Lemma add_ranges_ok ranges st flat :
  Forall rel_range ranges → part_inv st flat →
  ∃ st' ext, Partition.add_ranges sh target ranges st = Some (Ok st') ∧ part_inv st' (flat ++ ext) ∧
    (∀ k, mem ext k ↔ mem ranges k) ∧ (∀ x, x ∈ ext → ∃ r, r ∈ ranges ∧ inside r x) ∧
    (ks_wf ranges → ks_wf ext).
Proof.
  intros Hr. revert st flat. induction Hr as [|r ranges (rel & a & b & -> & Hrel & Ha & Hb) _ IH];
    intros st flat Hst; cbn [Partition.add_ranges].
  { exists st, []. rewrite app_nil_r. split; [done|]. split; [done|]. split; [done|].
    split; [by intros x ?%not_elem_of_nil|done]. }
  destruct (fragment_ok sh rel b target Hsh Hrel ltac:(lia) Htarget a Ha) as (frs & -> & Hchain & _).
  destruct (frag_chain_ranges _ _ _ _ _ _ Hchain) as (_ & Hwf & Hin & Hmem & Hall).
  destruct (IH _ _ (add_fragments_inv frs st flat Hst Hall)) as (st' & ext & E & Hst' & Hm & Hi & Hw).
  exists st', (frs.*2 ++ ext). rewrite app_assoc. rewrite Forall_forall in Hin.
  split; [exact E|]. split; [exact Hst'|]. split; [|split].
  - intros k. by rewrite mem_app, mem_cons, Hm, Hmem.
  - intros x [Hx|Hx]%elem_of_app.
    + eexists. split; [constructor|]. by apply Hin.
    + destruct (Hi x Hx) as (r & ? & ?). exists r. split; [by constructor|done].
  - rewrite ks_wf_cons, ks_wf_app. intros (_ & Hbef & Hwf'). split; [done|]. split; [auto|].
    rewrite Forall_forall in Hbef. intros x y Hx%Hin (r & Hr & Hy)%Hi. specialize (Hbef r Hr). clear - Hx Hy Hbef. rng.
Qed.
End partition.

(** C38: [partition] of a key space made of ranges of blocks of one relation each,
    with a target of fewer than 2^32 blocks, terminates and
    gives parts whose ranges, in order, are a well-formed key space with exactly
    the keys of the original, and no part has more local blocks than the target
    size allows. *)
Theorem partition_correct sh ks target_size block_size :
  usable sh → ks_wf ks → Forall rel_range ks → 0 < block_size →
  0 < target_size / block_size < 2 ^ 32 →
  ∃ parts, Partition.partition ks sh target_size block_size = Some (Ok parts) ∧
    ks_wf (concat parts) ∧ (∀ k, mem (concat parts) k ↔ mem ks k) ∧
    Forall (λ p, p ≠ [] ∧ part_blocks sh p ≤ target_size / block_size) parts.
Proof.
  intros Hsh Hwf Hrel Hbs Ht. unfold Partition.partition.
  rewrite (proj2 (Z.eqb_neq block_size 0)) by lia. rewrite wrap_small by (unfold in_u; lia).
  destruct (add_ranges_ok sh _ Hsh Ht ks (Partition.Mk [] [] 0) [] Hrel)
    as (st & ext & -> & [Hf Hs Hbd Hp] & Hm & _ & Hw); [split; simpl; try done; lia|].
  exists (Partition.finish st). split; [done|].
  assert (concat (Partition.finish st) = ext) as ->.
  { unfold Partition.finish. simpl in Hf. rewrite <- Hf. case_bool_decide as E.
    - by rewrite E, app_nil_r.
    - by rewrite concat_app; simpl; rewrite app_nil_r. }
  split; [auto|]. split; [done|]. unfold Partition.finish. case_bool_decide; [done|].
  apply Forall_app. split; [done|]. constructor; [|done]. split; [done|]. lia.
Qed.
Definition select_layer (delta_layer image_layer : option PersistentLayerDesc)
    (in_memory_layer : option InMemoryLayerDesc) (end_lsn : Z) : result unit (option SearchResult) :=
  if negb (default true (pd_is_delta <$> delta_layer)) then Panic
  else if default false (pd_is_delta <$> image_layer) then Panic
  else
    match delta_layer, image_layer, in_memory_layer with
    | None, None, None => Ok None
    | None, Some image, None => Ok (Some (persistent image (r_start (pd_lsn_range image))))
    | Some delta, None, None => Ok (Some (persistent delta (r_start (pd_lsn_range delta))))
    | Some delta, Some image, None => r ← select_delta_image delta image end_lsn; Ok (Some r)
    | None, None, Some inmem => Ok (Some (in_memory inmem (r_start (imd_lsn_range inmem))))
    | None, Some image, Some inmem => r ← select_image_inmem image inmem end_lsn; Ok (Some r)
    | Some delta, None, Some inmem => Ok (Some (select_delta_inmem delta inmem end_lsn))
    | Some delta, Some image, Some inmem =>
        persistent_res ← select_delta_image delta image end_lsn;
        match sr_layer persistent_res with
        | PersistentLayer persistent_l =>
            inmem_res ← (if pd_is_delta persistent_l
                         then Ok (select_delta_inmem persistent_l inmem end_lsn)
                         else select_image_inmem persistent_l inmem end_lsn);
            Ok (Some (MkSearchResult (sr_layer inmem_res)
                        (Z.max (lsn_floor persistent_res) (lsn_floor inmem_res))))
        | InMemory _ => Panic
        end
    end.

----------

→ Assignment
Lines that include the word "then" are to be extracted from the data above.

→ Result for this task
  if negb (default true (pd_is_delta <$> delta_layer)) then Panic
  else if default false (pd_is_delta <$> image_layer) then Panic
                         then Ok (select_delta_inmem persistent_l inmem end_lsn)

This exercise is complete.